Where do you locate yourself in relation to the systems you work with?

I locate myself as a Caribbean diaspora researcher and artist whose work is rooted in a deeply personal inheritance. Growing up outside of Jamaica, my father’s stories about his birthplace in Portland were more than just memories; they were the cultural transmissions that bridged the gap between my physical location in New York and my ancestral lineage. This positions me in a unique transitional space where I am simultaneously privileged and displaced. I have access to advanced academic and technological frameworks, yet I am removed from the everyday, embodied knowledge that comes from residing on the island.
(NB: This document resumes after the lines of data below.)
Fixpoint gw_args (args : list string) (c : gw_vars) : result gw_vars string :=
  match args with
  | [] => Ok c
  | flag :: rest =>
      if flag ==? "--allow-dangerous-tools" then gw_args rest (mkGwVars (gv_text c) (gv_port c) true (gv_audit_redaction c))
      else if flag ==? "--audit-redaction" then gw_args rest (mkGwVars (gv_text c) (gv_port c) (gv_allow_dangerous c) true)
      else if flag ==? "--port" then
        match rest with
        | value :: rest =>
            match parse_uint u16_max value with
            | Some port => gw_args rest (mkGwVars (gv_text c) port (gv_allow_dangerous c) (gv_audit_redaction c))
            | None => Err "--port needs a number"
            end
        | [] => Err "--port needs a number"
        end
      else
        match flag_var flag with
        | None => Err ("unknown mcp-gateway flag: " +:+ flag)
        | Some x =>
            match rest with
            | value :: rest =>
                gw_args rest (mkGwVars (fun y => if decide (y = x) then value else gv_text c y) (gv_port c)
                  (gv_allow_dangerous c) (gv_audit_redaction c))
            | [] => Err (flag +:+ " needs a value")
            end
        end
  end.

Definition tool_to_intent (name : string) : string :=
  "urn:iicp:intent:mcp:" +:+ sanitize (fun c => is_ascii_alphanumeric c || Ascii.eqb c "_"%char) (to_lowercase name) +:+ ":v1".

Record GwState := mkGw {
  gs_node_id : string;
  gs_active_tools : list string;
  gs_mcp_url : string;
  gs_node_token : string;
  gs_tool_policy : McpToolPolicy;
  gs_mcp_revision : string;
  gs_mcp_server_name : string;
  gs_mcp_extensions : list string
}.

Definition comma_list (s : string) : list string :=
  filter (fun v => negb (str_is_empty v) = true) (trim <$> str_split "," s).

Definition gw_policy (c : gw_vars) : McpToolPolicy :=
  mkToolPolicy (gv_allow_dangerous c) (gv_text c AuthzPolicy) (gv_text c Sandbox) (gv_audit_redaction c).

(** What the process does before it registers: refuse, exit with code 2, or go
    on.  [node_token] is the token of the environment or of the registration. *)
Inductive gw_start := GwRefused (e : string) | GwExit (reason : string) | GwServes (s : GwState).
Definition gateway_state (c : gw_vars) (uuid node_token : string) : gw_start :=
  if negb (str_in (gv_text c McpRevision) SUPPORTED_MCP_REVISIONS) then
    GwRefused ("unsupported MCP revision: " +:+ gv_text c McpRevision)
  else if (gv_text c McpRevision ==? MODERN_MCP_REVISION) && str_is_empty (trim (gv_text c McpServerName)) then
    GwRefused "--mcp-server-name is required with MCP 2026-07-28"
  else
    let active_tools := filter (fun t => allows to_lowercase (gw_policy c) t = true) (comma_list (gv_text c Tools)) in
    if bool_decide (active_tools = []) then
      GwExit (if str_is_empty (gv_text c Tools) then "--tools is required"
              else "all requested tools were denied by the MCP safety policy")
    else
      GwServes (mkGw (if str_is_empty (gv_text c NodeId) then "gateway-mcp-" +:+ str_take 8 uuid else gv_text c NodeId)
        active_tools (trim_end_char "/" (gv_text c McpUrl)) node_token (gw_policy c) (gv_text c McpRevision)
        (gv_text c McpServerName) (to_lowercase <$> comma_list (gv_text c McpExtensions))).

(** The body of the registration. *)
Definition gw_registration (s : GwState) (c : gw_vars) : json :=
  mk_obj [("node_id", JString (gs_node_id s)); ("region", JString (gv_text c Region));
          ("endpoint", JString (if str_is_empty (gv_text c PublicEndpoint) then "http://localhost:" +:+ pretty (gv_port c)
                                else gv_text c PublicEndpoint));
          ("capabilities", JArray ((fun t => mk_obj [("intent", JString (tool_to_intent t));
              ("models", JArray [JString ("mcp:" +:+ t)]); ("max_tokens", u64_json 65536)]) <$> gs_active_tools s));
          ("limits", mk_obj [("max_concurrent", u64_json 1); ("tokens_per_min", u64_json 65536)]);
          ("backend", JString "custom");
          ("policy", mk_obj [("allow_remote_inference", JBool false); ("allow_tool_execution", JBool true);
              ("allow_file_access", JBool (existsb (fun t => str_in (tool_risk_label to_lowercase t) ["file_read"; "file_write"])
                                             (gs_active_tools s)))])].
End configuration.

(** ** The task handler *)

Inductive gw_action :=
| NewTaskId
| NextRpcId
| LockSession
| UnlockSession
| SessionGet
| SessionSet (o : option string)
| Initialize (rpc_id : Z)
| NotifyInitialized (session_id : string)
| LegacyCall (session_id : string) (rpc : json)
| ModernCall (headers : list (string * string)) (rpc : json).

(** Taking the lock answers [false] while another request holds it. *)
Definition gw_answer (a : gw_action) : Type :=
  match a with
  | NewTaskId => string
  | NextRpcId => Z
  | LockSession => bool
  | UnlockSession | SessionSet _ => unit
  | SessionGet => option string
  | Initialize _ | NotifyInitialized _ | LegacyCall _ _ | ModernCall _ _ => result http_response bool
  end.
Notation gprog := (prog gw_answer).
Notation "'gw!' x := a 'in' k" := (Act (resp:=gw_answer) a (fun x => k))
  (at level 200, x name, a at level 100, k at level 200,
   format "'[v' 'gw!'  x  :=  a  'in' '/' k ']'") : iicp_scope.

(** A reply, or a request that found the session locked. *)
Inductive gw_end := GwReplied (status : Z) (body : json) | GwWaiting.
Inductive LegacyCallError := Expired | Failed (reason : string).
Because of this, I view my relationship with digital systems not just as a creative choice, but as a 'relational accountability' to my heritage. I use technology as a deliberate methodological intervention to ensure these stories, which are a part of me by bloodline but not by geography, can thrive in digital spaces without being reduced to colonial or commercial commodities.

Where are you heading, and what is pulling you there?

I am heading toward a practice that moves beyond isolated technological experiments and into the realm of sustained, parallel development strategies that directly connect to community sovereignty. What is pulling me there is the realization that effective cultural preservation cannot be achieved through technological consolidation alone. Instead, it requires a fundamental restructuring of how these tools are developed and deployed. I am drawn to the challenge of overcoming the 'geographic and temporal distance' that has previously limited my work, aiming to foster deeper, reciprocal relationships that ensure digital tools are not just extractive, but are true 'portals' for engaging with place-based knowledge. Ultimately, I am pulled toward a future where African/Caribbean communities can autonomously select and combine these modular digital toolkits to safeguard their own cultural sovereignty on their own terms, stories, and creative freedom.

How would you describe the space your practice is currently unfolding in?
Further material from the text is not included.